(DATA EXTRACTS begins)
(* ===== verification/Passwd.v ===== *)
(** * Passwd: packing a user into [struct passwd]
    ([crates/nss_oidc/src/passwd.rs], [fill_passwd_buf] and [write_str]) *)

From S2P Require Import Prelude Text Model Buffer.
From stdpp Require Import prelude strings list.

(** [NssStatus] of [ffi.rs], with its codes. *)
Inductive NssStatus := TryAgain | Unavail | NotFound | Success.

Definition status_code (s : NssStatus) : Z :=
  match s with TryAgain => -2 | Unavail => -1 | NotFound => 0 | Success => 1 end.

#[export] Instance NssStatus_eq_dec : EqDecision NssStatus.
Proof. solve_decision. Defined.

Definition ERANGE : Z := 34.

(** What the caller of an NSS function passes: the buffer, the struct to fill
    and [errno]. *)
Record caller (R : Type) := mk_caller {
  cl_buf : buffer;
  cl_result : R;
  cl_errno : Z;
}.
Arguments mk_caller {R} _ _ _.
Arguments cl_buf {R} _.
Arguments cl_result {R} _.
Arguments cl_errno {R} _.

Definition set_cl_buf {R} (b : buffer) (c : caller R) : caller R :=
  mk_caller b (cl_result c) (cl_errno c).
Definition on_buf {R E A} (m : M buffer E A) : M (caller R) E A := zoom cl_buf set_cl_buf m.
Definition set_errno {R E} (n : Z) : M (caller R) E () := λ c,
  (Ok tt, mk_caller (cl_buf c) (cl_result c) n).
Definition set_result {R E} (r : R) : M (caller R) E () := λ c,
  (Ok tt, mk_caller (cl_buf c) r (cl_errno c)).

Definition buffer_too_small {R E} : M (caller R) E NssStatus :=
  set_errno ERANGE ;;? ret TryAgain.

(** [match write_str(..) { Some(p) => p, None => return buffer_too_small(errnop) }] *)
Definition put_str {R} (buflen offset : nat) (s : string)
    (k : Z → nat → M (caller R) undefined_behaviour NssStatus)
    : M (caller R) undefined_behaviour NssStatus :=
  let? w := on_buf (write_str buflen offset s) in
  match w with
  | Some (p, offset) => k p offset
  | None => buffer_too_small
  end.

Record passwd := mk_passwd {
  pw_name : Z;
  pw_passwd : Z;
  pw_uid : Z;
  pw_gid : Z;
  pw_gecos : Z;
  pw_dir : Z;
  pw_shell : Z;
}.

Definition fill_passwd_buf (user : User) (buflen : nat)
    : M (caller passwd) undefined_behaviour NssStatus :=
  put_str buflen 0 (user_name user) (λ pw_name offset,
  put_str buflen offset "x" (λ pw_passwd offset,
  put_str buflen offset (user_gecos user) (λ pw_gecos offset,
  put_str buflen offset (user_home user) (λ pw_dir offset,
  put_str buflen offset (user_shell user) (λ pw_shell offset,
    set_result (mk_passwd pw_name pw_passwd (user_uid user) (user_gid user)
      pw_gecos pw_dir pw_shell) ;;?
    set_errno 0 ;;?
    ret Success))))).

(** ** Lemmas *)

(** A caller whose buffer is [b] with an image written into it. *)
Definition with_image {R} (b : buffer) (img : list Z) (c : caller R) : caller R :=
  set_cl_buf (overlay b img) c.

Lemma put_str_wp {R} buflen b img s k (Q : outcome undefined_behaviour NssStatus → caller R → Prop) c :
  buflen ≤ length (buf_bytes b) →
  (buflen < length (img ++ image [s]) →
    Q (Ok TryAgain) (mk_caller (overlay b img) (cl_result c) ERANGE)) →
  (length (img ++ image [s]) ≤ buflen →
    wp (k (buf_base b + Z.of_nat (length img))%Z (length (img ++ image [s]))) Q
      (with_image b (img ++ image [s]) c)) →
  wp (put_str buflen (length img) s k) Q (with_image b img c).
Proof.
  intros Hlen Hsmall Hok. assert (Hl : length (img ++ image [s]) =
    length img + (String.length s + 1)).
  { rewrite image_singleton, !length_app, bytes_of_length. simpl. lia. }
  unfold put_str. apply wp_bind, wp_zoom. unfold wp at 1. cbn [cl_buf with_image set_cl_buf].
  rewrite write_str_overlay by done. case_bool_decide; cbn [fst snd and_then].
  - apply Hsmall. lia.
  - apply Hok. lia.
Qed.

Lemma image_length ss : length (image ss) = list_sum ((λ s, String.length s + 1) <$> ss).
Proof.
  induction ss as [|s ss IH]; [done|]. rewrite image_cons, !length_app, IH, bytes_of_length.
  rewrite fmap_cons. simpl. lia.
Qed.

(** The strings of a user, in the order they are packed. *)
Definition passwd_strings (u : User) : list string :=
  [user_name u; "x"; user_gecos u; user_home u; user_shell u].

(** A caller reading the struct finds the user's strings and numbers. *)
Definition passwd_reads (b : buffer) (p : passwd) (u : User) : Prop :=
  read_c_string b (pw_name p) = Some (c_string (user_name u)) ∧
  read_c_string b (pw_passwd p) = Some (c_string "x") ∧
  read_c_string b (pw_gecos p) = Some (c_string (user_gecos u)) ∧
  read_c_string b (pw_dir p) = Some (c_string (user_home u)) ∧
  read_c_string b (pw_shell p) = Some (c_string (user_shell u)) ∧
  pw_uid p = user_uid u ∧ pw_gid p = user_gid u.

(** Nothing outside the first [n] bytes of the buffer has changed. *)
Definition confined (n : nat) (b b' : buffer) : Prop :=
  buf_base b' = buf_base b ∧ length (buf_bytes b') = length (buf_bytes b) ∧
  drop n (buf_bytes b') = drop n (buf_bytes b).

Lemma confined_overlay n b img :
  length img ≤ n → n ≤ length (buf_bytes b) → confined n b (overlay b img).
Proof.
  intros Hi Hn. split_and!; [done|by apply overlay_length; lia|].
  unfold overlay. simpl. rewrite drop_app_ge by lia. rewrite drop_drop. f_equal. lia.
Qed.

(** What the packing functions promise, for the size [needed] of the packed
    data and what [reads] says of the filled struct. *)
Definition packing_post {R} (needed buflen : nat) (reads : buffer → R → Prop) (c : caller R)
    : outcome undefined_behaviour NssStatus → caller R → Prop := λ r c',
  confined buflen (cl_buf c) (cl_buf c') ∧
  if bool_decide (needed ≤ buflen)
  then r = Ok Success ∧ cl_errno c' = 0%Z ∧ reads (cl_buf c') (cl_result c')
  else r = Ok TryAgain ∧ cl_errno c' = ERANGE ∧ cl_result c' = cl_result c.

Lemma packing_too_small {R} needed buflen (reads : buffer → R → Prop) (c : caller R) img :
  buflen ≤ length (buf_bytes (cl_buf c)) → length img ≤ buflen → buflen < needed →
  packing_post needed buflen reads c (Ok TryAgain)
    (mk_caller (overlay (cl_buf c) img) (cl_result c) ERANGE).
Proof.
  intros. split; [by apply confined_overlay|]. by rewrite bool_decide_eq_false_2 by lia.
Qed.

Lemma read_image_at b pre s post :
  read_c_string (overlay b (image (pre ++ s :: post)))
    (buf_base b + Z.of_nat (length (image pre))) = Some (c_string s).
Proof.
  rewrite image_app, image_cons, <-image_singleton. apply read_image.
Qed.

(** One string of a packing, after the strings [pre]. *)
Lemma put_packed_wp {R} needed buflen (reads : buffer → R → Prop) c pre s k :
  buflen ≤ length (buf_bytes (cl_buf c)) →
  length (image pre) ≤ buflen → length (image (pre ++ [s])) ≤ needed →
  (length (image (pre ++ [s])) ≤ buflen →
    wp (k (buf_base (cl_buf c) + Z.of_nat (length (image pre)))%Z (length (image (pre ++ [s]))))
      (packing_post needed buflen reads c) (with_image (cl_buf c) (image (pre ++ [s])) c)) →
  wp (put_str buflen (length (image pre)) s k) (packing_post needed buflen reads c)
    (with_image (cl_buf c) (image pre) c).
Proof.
  rewrite image_app. intros Hlen Hpre Hneeded Hk. apply put_str_wp; [done| |done].
  intros Hs. apply packing_too_small; [done..|lia].
Qed.

Lemma with_image_nil {R} (c : caller R) : with_image (cl_buf c) (image []) c = c.
Proof. unfold with_image. rewrite overlay_nil. by destruct c. Qed.

Lemma fill_passwd_buf_wp user buflen c :
  buflen ≤ length (buf_bytes (cl_buf c)) →
  wp (fill_passwd_buf user buflen)
    (packing_post (length (image (passwd_strings user))) buflen
      (λ b p, passwd_reads b p user) c) c.
Proof.
  intros Hlen. rewrite <-(with_image_nil c) at 2. unfold fill_passwd_buf, passwd_strings.
  set (n := user_name user). set (g := user_gecos user). set (h := user_home user).
  set (sh := user_shell user).
  assert (Hle : ∀ k, length (image (take k [n; "x"; g; h; sh])) ≤ length (image [n; "x"; g; h; sh])).
  { intros k. rewrite <-(take_drop k [n; "x"; g; h; sh]) at 2. rewrite image_app, length_app. lia. }
  apply (put_packed_wp _ _ _ _ [] n); [done|simpl; lia|apply (Hle 1)|intros H1].
  apply (put_packed_wp _ _ _ _ [n] "x"); [done..|apply (Hle 2)|intros H2].
  apply (put_packed_wp _ _ _ _ [n; "x"] g); [done..|apply (Hle 3)|intros H3].
  apply (put_packed_wp _ _ _ _ [n; "x"; g] h); [done..|apply (Hle 4)|intros H4].
  apply (put_packed_wp _ _ _ _ [n; "x"; g; h] sh); [done..|apply (Hle 5)|intros H5].
  split; [by apply confined_overlay|]. rewrite bool_decide_eq_true_2 by exact H5.
  split_and!; [done|done|].
  split_and!; cbn [pw_name pw_passwd pw_gecos pw_dir pw_shell cl_buf cl_result]; try done.
  - apply (read_image_at (cl_buf c) []).
  - apply (read_image_at (cl_buf c) [n]).
  - apply (read_image_at (cl_buf c) [n; "x"]).
  - apply (read_image_at (cl_buf c) [n; "x"; g]).
  - apply (read_image_at (cl_buf c) [n; "x"; g; h]).
Qed.

(** Packing a user never writes outside the [buflen] bytes it was given. It
    succeeds exactly when the five strings with their terminators fit, and the
    caller then reads them and the two ids back through the struct; otherwise
    it answers [TryAgain] with [ERANGE] and leaves the struct as it was. *)
Lemma fill_passwd_buf_spec user buflen c :
  buflen ≤ length (buf_bytes (cl_buf c)) →
  wp (fill_passwd_buf user buflen) (λ r c',
    confined buflen (cl_buf c) (cl_buf c') ∧
    if bool_decide (list_sum ((λ s, String.length s + 1) <$> passwd_strings user) ≤ buflen)
    then r = Ok Success ∧ cl_errno c' = 0%Z ∧ passwd_reads (cl_buf c') (cl_result c') user
    else r = Ok TryAgain ∧ cl_errno c' = ERANGE ∧ cl_result c' = cl_result c) c.
Proof. intros Hlen. rewrite <-image_length. by apply fill_passwd_buf_wp. Qed.

(** ** Witnesses *)

Definition blank {R} (n : nat) (r : R) : caller R := mk_caller (mk_buffer 4096 (repeat 255%Z n)) r 7.
Definition no_passwd : passwd := mk_passwd 0 0 0 0 0 0 0.
Definition packed_user (name : string) : User :=
  mk_user "abc-123" name 200042 200001 "Alice Smith" "/home/alice" "/bin/bash" true.

Lemma fill_passwd_buf_spec_witness :
  wp (fill_passwd_buf (packed_user "alice") 64) (λ r c',
    confined 64 (cl_buf (blank 64 no_passwd)) (cl_buf c') ∧
    r = Ok Success ∧ cl_errno c' = 0%Z ∧
    passwd_reads (cl_buf c') (cl_result c') (packed_user "alice")) (blank 64 no_passwd).
Proof.
  exact (fill_passwd_buf_spec (packed_user "alice") 64 (blank 64 no_passwd) (le_n 64)).
Defined.

(** A name with a NUL inside is read back cut off at it. *)
Example embedded_nul_truncates :
  c_string ("root" +:+ byte_string [0]%Z +:+ "-impostor") = bytes_of "root".
Proof. vm_compute. reflexivity. Qed.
(DATA EXTRACTS ends)
__ASSIGNED TASK__
Exact reproduction is required: output the lines from the start of the entries above through the line with "(** [NssStatus] of".

__YOUR SOLUTION__
(* ===== verification/Passwd.v ===== *)
(** * Passwd: packing a user into [struct passwd]
    ([crates/nss_oidc/src/passwd.rs], [fill_passwd_buf] and [write_str]) *)

From S2P Require Import Prelude Text Model Buffer.
From stdpp Require Import prelude strings list.

(** [NssStatus] of [ffi.rs], with its codes. *)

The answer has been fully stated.